### EXERCISE OBJECTIVE
Among the entries, which lines carry the string "Some"? Copy every one.
====== EXERCISE MATERIAL ======
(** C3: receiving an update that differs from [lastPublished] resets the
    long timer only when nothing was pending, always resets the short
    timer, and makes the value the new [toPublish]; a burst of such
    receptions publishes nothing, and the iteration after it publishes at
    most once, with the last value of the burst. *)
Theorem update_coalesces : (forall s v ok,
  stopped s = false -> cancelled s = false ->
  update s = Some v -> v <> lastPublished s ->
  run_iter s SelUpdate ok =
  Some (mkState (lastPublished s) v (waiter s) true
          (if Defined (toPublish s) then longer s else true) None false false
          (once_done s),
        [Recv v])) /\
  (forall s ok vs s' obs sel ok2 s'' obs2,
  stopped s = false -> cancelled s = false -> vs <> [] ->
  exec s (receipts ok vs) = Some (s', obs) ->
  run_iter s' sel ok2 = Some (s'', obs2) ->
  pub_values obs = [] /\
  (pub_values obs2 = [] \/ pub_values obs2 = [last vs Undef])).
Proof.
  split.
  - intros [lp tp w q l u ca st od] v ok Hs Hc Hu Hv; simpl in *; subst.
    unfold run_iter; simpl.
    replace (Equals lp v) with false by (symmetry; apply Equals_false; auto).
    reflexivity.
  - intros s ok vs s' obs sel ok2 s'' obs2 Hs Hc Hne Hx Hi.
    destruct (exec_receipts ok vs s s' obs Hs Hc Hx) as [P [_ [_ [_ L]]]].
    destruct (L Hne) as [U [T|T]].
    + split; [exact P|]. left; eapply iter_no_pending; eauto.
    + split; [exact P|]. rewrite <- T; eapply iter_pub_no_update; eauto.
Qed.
======
====== EXERCISE MATERIAL ======
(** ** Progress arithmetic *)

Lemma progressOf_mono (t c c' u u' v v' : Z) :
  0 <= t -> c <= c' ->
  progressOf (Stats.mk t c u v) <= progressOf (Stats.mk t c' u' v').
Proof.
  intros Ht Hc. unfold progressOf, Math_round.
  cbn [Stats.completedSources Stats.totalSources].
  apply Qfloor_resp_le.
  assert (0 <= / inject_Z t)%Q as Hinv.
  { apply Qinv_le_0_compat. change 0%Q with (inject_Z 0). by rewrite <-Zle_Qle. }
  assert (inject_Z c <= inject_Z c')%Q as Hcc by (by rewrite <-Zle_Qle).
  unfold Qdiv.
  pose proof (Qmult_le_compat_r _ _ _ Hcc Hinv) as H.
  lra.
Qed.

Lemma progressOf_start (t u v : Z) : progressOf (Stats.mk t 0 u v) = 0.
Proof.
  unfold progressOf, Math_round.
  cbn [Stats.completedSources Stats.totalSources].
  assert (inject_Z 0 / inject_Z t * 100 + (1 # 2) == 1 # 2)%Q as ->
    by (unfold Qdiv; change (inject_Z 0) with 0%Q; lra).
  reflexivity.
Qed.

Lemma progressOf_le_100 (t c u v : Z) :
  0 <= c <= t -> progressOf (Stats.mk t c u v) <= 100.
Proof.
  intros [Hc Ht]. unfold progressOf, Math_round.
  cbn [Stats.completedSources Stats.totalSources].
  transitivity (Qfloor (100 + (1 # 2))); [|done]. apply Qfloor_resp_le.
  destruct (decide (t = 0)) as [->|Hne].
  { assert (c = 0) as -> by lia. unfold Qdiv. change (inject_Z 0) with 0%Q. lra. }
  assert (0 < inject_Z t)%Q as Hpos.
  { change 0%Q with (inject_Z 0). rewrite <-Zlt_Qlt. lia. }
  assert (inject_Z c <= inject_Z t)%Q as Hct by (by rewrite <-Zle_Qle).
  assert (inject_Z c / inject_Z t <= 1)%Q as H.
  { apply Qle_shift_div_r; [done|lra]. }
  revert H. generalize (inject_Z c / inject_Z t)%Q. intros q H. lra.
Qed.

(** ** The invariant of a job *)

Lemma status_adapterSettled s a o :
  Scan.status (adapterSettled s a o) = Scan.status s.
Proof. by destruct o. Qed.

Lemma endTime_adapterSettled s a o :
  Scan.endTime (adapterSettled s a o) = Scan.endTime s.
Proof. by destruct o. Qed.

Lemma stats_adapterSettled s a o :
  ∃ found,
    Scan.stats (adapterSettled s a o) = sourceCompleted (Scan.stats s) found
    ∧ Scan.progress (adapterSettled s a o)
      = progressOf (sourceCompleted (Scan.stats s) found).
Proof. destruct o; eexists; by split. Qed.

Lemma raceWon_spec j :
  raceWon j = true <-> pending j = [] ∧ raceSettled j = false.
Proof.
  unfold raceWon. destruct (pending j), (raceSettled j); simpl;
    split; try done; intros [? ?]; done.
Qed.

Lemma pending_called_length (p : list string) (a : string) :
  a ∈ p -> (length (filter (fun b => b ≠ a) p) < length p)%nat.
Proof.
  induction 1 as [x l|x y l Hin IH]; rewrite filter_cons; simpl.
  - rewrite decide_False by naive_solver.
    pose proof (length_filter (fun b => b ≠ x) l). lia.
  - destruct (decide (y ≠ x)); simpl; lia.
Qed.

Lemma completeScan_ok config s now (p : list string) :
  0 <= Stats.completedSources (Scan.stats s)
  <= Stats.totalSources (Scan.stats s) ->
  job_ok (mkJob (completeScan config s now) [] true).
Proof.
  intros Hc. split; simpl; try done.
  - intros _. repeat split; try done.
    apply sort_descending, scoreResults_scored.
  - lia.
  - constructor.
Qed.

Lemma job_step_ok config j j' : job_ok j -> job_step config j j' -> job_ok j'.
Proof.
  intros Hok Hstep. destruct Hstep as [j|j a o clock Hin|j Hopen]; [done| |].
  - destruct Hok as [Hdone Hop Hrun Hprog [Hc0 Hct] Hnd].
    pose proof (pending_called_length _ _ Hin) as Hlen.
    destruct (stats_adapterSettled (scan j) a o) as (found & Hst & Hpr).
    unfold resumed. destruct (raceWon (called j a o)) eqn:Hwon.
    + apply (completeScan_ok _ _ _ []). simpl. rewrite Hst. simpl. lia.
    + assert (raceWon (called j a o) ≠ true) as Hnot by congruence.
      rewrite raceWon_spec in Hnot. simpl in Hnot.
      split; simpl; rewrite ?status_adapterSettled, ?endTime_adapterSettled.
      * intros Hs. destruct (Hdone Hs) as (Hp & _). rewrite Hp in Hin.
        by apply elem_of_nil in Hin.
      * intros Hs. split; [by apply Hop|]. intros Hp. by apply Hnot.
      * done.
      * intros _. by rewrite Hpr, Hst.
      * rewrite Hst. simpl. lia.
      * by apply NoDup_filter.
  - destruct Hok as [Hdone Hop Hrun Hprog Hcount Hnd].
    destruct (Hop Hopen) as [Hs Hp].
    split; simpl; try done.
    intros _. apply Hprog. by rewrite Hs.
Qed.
======
====== EXERCISE MATERIAL ======
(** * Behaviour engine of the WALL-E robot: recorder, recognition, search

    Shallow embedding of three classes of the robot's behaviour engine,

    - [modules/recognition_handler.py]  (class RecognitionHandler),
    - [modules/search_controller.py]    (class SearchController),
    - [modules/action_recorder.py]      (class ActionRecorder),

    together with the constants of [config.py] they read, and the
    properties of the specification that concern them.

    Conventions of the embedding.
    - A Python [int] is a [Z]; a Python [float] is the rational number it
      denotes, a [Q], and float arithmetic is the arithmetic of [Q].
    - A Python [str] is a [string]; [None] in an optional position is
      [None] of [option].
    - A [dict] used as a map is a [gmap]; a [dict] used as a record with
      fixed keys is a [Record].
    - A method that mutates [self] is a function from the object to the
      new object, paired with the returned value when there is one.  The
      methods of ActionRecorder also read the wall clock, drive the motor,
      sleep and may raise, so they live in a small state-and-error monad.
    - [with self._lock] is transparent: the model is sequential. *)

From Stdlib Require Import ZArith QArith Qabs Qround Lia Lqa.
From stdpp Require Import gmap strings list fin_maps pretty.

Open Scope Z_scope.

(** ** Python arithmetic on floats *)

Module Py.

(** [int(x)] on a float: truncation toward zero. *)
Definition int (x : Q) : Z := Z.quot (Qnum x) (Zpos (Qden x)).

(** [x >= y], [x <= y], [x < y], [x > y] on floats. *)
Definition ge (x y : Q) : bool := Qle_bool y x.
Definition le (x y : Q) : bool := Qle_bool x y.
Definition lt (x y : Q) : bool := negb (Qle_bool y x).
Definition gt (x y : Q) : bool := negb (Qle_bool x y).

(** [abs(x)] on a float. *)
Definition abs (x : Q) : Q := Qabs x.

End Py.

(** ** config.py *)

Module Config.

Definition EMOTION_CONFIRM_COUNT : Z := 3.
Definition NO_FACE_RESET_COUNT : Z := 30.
======
### REPLY TO THE TASK
  update s = Some v -> v <> lastPublished s ->
  Some (mkState (lastPublished s) v (waiter s) true
  exec s (receipts ok vs) = Some (s', obs) ->
  run_iter s' sel ok2 = Some (s'', obs2) ->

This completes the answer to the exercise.